▶ _TASK OBJECTIVE_:
Copy exactly the last part of the entries, starting from the line with "a hash table" and including the final line.

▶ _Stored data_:
(* ===== verification/Prelude.v ===== *)
(** * Verification of Bf-Tree

    Bf-Tree is a concurrent B-tree for larger-than-memory data.  Leaves live in a file as base
    pages; recent and hot records live in variable-length mini pages, or in full-page copies, in a
    circular buffer in memory.  Inner nodes are in memory and guarded by version locks; a mapping
    table translates the page numbers they hold to the place of a leaf.

    ** What is modelled, and where

    Values of a machine type are [Z] with the range checks of the type written out, bytes are
    [list Z], and a computation that can stop the program returns [outcome] (this file): [Panic]
    is a failed assertion, an index out of range, an overflow in a debug build or an access
    outside the object.  Stateful code is state passing; the operations on leaf entries and on the
    tree run in a state and error monad (StateError).

    - Bits, NodeMeta: integers of a width, little-endian fields and the packed page header
      (nodes/node_meta.rs).
    - LeafMeta, LeafNode, LeafOps: a leaf page as its bytes (nodes/leaf_node.rs): record
      descriptors, fences, search, insertion, reads, consolidation, growth, merging and splitting.
      Entries is the abstract page, a sorted list of entries with what a reader sees of it;
      PageLayout, LeafLayout and LeafRepr relate bytes and entries ([Repr]); LeafSearch,
      LeafInsert, LeafInit, LeafMerge, LeafRebuild, LeafSplit and LeafConvert prove each operation
      against the entries, LeafTheorems collects the results.  SplitKey and SplitKeyProofs are
      the choice of split keys, RootSplit the split of a root leaf.
    - InnerNode with InnerRepr, InnerSearch, InnerInsert, InnerSplit, InnerTheorems: inner nodes
      (nodes/inner_node.rs) against the list of separators and children they hold.
    - SizeClasses, Config: the sizes of mini pages (tree.rs) and the configuration (config.rs).
    - FreeList, CircularBuffer: the buffer of cached pages (circular_buffer/).  CircularInv,
      CircularOps and CircularAlloc are its invariant; CircularSystem is its use by any number of
      threads as a step relation, CircularTheorems the results.
    - Wal, WalTheorems: the write-ahead log (wal/).
    - RwLock, RwLockTheorems, InnerLock: the locks (utils/rw_lock.rs, utils/atomic_wait.rs,
      utils/inner_lock.rs) as step relations over all interleavings.
    - MappingTable: the mapping table (utils/mapping_table.rs).
    - Storage, LeafEntry: the storage of leaves (storage.rs, fs/) and the operations on a locked
      leaf (mini_page_op.rs).  The buffer and the table are interfaces there, with their laws;
      StorageInstances discharges the laws from CircularSystem and MappingTable.
    - MergeSplit, MergeTheorems: merging a mini page into a base page that must be split.
    - EntryInv, EntryLeaf, EntryInsert, EntryMove, EntryMerge, EntryRoot: what a leaf stands for, a
      map from the keys between its fences to values, and that reading, inserting, moving,
      merging and splitting through an entry implement it in each of its forms (base page, mini
      page over base page, full page).
    - Tree: the tree (tree.rs): the descent with its splits, writing, reading, eviction, the retry
      loops of the public operations and the constructor.  TreeLeaves, TreeShape and TreeInv are
      its invariant: levels of inner nodes over the leaves of the storage, and the map they
      represent ([tree_at], [represents]).  TreeSplit, TreeDescent, TreeWrite, TreeRead, TreeEvict and
      TreeLoops prove each part against the map, TreeMerges and TreeInit which configurations and
      workloads suffice, TreeCalm what an operation does that nothing disturbs; TreeTheorems collects the
      results.  WalInstance is the log as the tree uses it.
    - Recovery: the replay of the log (snapshot.rs, [recovery]).
    - RangeScan, RangeScanTheorems: the iterators of range_scan.rs and their entry points.
    - SnapshotMgr, SnapshotTheorems: the phases of a snapshot and the slots of the threads
      (snapshot.rs, [CPRSnapShotMgr]) as a step relation over all interleavings.
    - SnapshotFile, SnapshotTree: the snapshot file, the copies of pages in it, the sweep, the end of
      a snapshot and the recovery of a tree (snapshot.rs, fs/std_vfs.rs, utils/mod.rs).
      SnapshotFormat proves that the file is read back, SnapshotMerge that any copies of threads and
      sweep are merged into maps, and which copy of a page counts,
      SnapshotSweep what the sweep leaves in the file, SnapshotRestore that the recovered tree has
      the contents of the saved one.

    ** What the theorems show

    A tree of a usable configuration, on disk and with the record cache, as the default one is,
    serves insertions, deletions and reads as the empty map does, whatever other threads do to the
    locks it takes; the workload is one that keeps merges possible, inserts no empty value and
    reads into buffers that take every value ([tree_refines_map]).  Reads and scans that nothing
    disturbs and that draw no promotion answer at once (TreeTheorems, RangeScanTheorems).  A snapshot of a tree at rest
    is recovered as a tree with the same contents (SnapshotRestore).  The concurrent components, the
    circular buffer, the locks and the snapshot manager, keep their invariants in every
    interleaving, fail no assertion and lose no wake-up, within the bounds below.  Below them, every operation on a page is
    proved against the records of the page, and the log and the mapping table against the lists
    they stand for.  Some theorems show where the code stops or misses what it is meant to do
    ([merge_split_overflows], [spurious_failure_hangs], [wal_retry_forever], [wal_first_ack],
    [recovery_rejects_writes], [scan_mut_root_panics], [next_version_reported_early]).

    ** Bounds

    Loops of the source that are not structural take fuel that the theorems show to be enough
    ([FreeList.find_and_remove], the loops of the circular buffer, the log reader, the descent with
    two more than the number of inner nodes, and at least as much the sweep of a snapshot and the
    recovery of its nodes).  Retries that wait for another thread are steps of a relation, or end
    with [Waiting] when the fuel of the caller ends; how often a lock is found taken is an argument.
    Where a loop waits for another thread in a model that has no other steps, the end of the fuel is
    told apart from a failure ([StillWaiting], the [false] of [evict_loop]); elsewhere [Panic] stands
    for it too, and the theorems show that it does not occur.

    The theorems on trees ask for room in the page table and in the file offsets for the calls that
    are made ([budget]), and for an allocator of inner nodes that has that many free ([heap_ok]); the
    offsets of files are not bounded in the definitions, and within the budget do not reach the
    width of their type.  The split of a base page during a merge balances full keys although a page
    stores the common prefix of its keys once, and overflows when keys share much of a long prefix
    ([merge_split_overflows]).  The refinement of the map is therefore for workloads with
    [merges_fit]: any two keys share at most [shared] bytes, every key has at least [shortest], and
    twice a page takes a base page with its prefix written out, a mini page and one more record.
    With the default configuration and keys of sixteen bytes this allows records of 1384 bytes
    when keys share three bytes, and of 294 when they share seven.

    The theorems on the reader-writer lock and on the snapshot manager are for executions of fewer than
    2^32 steps, and for fewer than 2^31 - 2 threads on a lock: a sleeper compares a 32-bit counter with
    the value it last saw, and a counter that wraps around in between hides the wake it waits for.
    Interleavings of the circular buffer have no spurious failures of weak exchanges; what one does is
    [spurious_failure_hangs].  An allocation is one step for each time it takes the lock.

    The round trip of snapshots is for fewer than 2^40 nodes and leaves and versions below 2^61 - 1.

    ** Not modelled

    The backends of the file other than the standard one (operating system calls behind one
    interface), the metrics (write only), the parser of configuration files, and the conversion of
    floating point numbers, which with random choices, the contents of fresh memory and the order of
    a hash table are arguments.  The operations of the tree run without a snapshot manager: the
    guards they take and the copies they make of pages while a snapshot is under way appear as
    steps of SnapshotMgr and as a sequence of copies in SnapshotMerge, and the locks that
    the sweep tries are free.  The round trip of snapshots is in disk mode and excludes full pages,
    whose cached records come back in base pages that the invariant of leaves does not describe.
    Numbers of log records are not bounded by their width, and neither are the sums of sizes in
    [Config::validate], which panic on an overflow that only sizes near 2^64 reach.  Memory orderings weaker than
    sequential consistency are not represented: a step of a concurrent component is atomic at
    its compare-and-exchange or critical section. *)
From stdpp Require Import base numbers list option.
From Stdlib Require Import ZArith Lia.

▶ _ANSWER SECTION_:
    a hash table are arguments.  The operations of the tree run without a snapshot manager: the
    guards they take and the copies they make of pages while a snapshot is under way appear as
    steps of SnapshotMgr and as a sequence of copies in SnapshotMerge, and the locks that
    the sweep tries are free.  The round trip of snapshots is in disk mode and excludes full pages,
    whose cached records come back in base pages that the invariant of leaves does not describe.
    Numbers of log records are not bounded by their width, and neither are the sums of sizes in
    [Config::validate], which panic on an overflow that only sizes near 2^64 reach.  Memory orderings weaker than
    sequential consistency are not represented: a step of a concurrent component is atomic at
    its compare-and-exchange or critical section. *)
From stdpp Require Import base numbers list option.
From Stdlib Require Import ZArith Lia.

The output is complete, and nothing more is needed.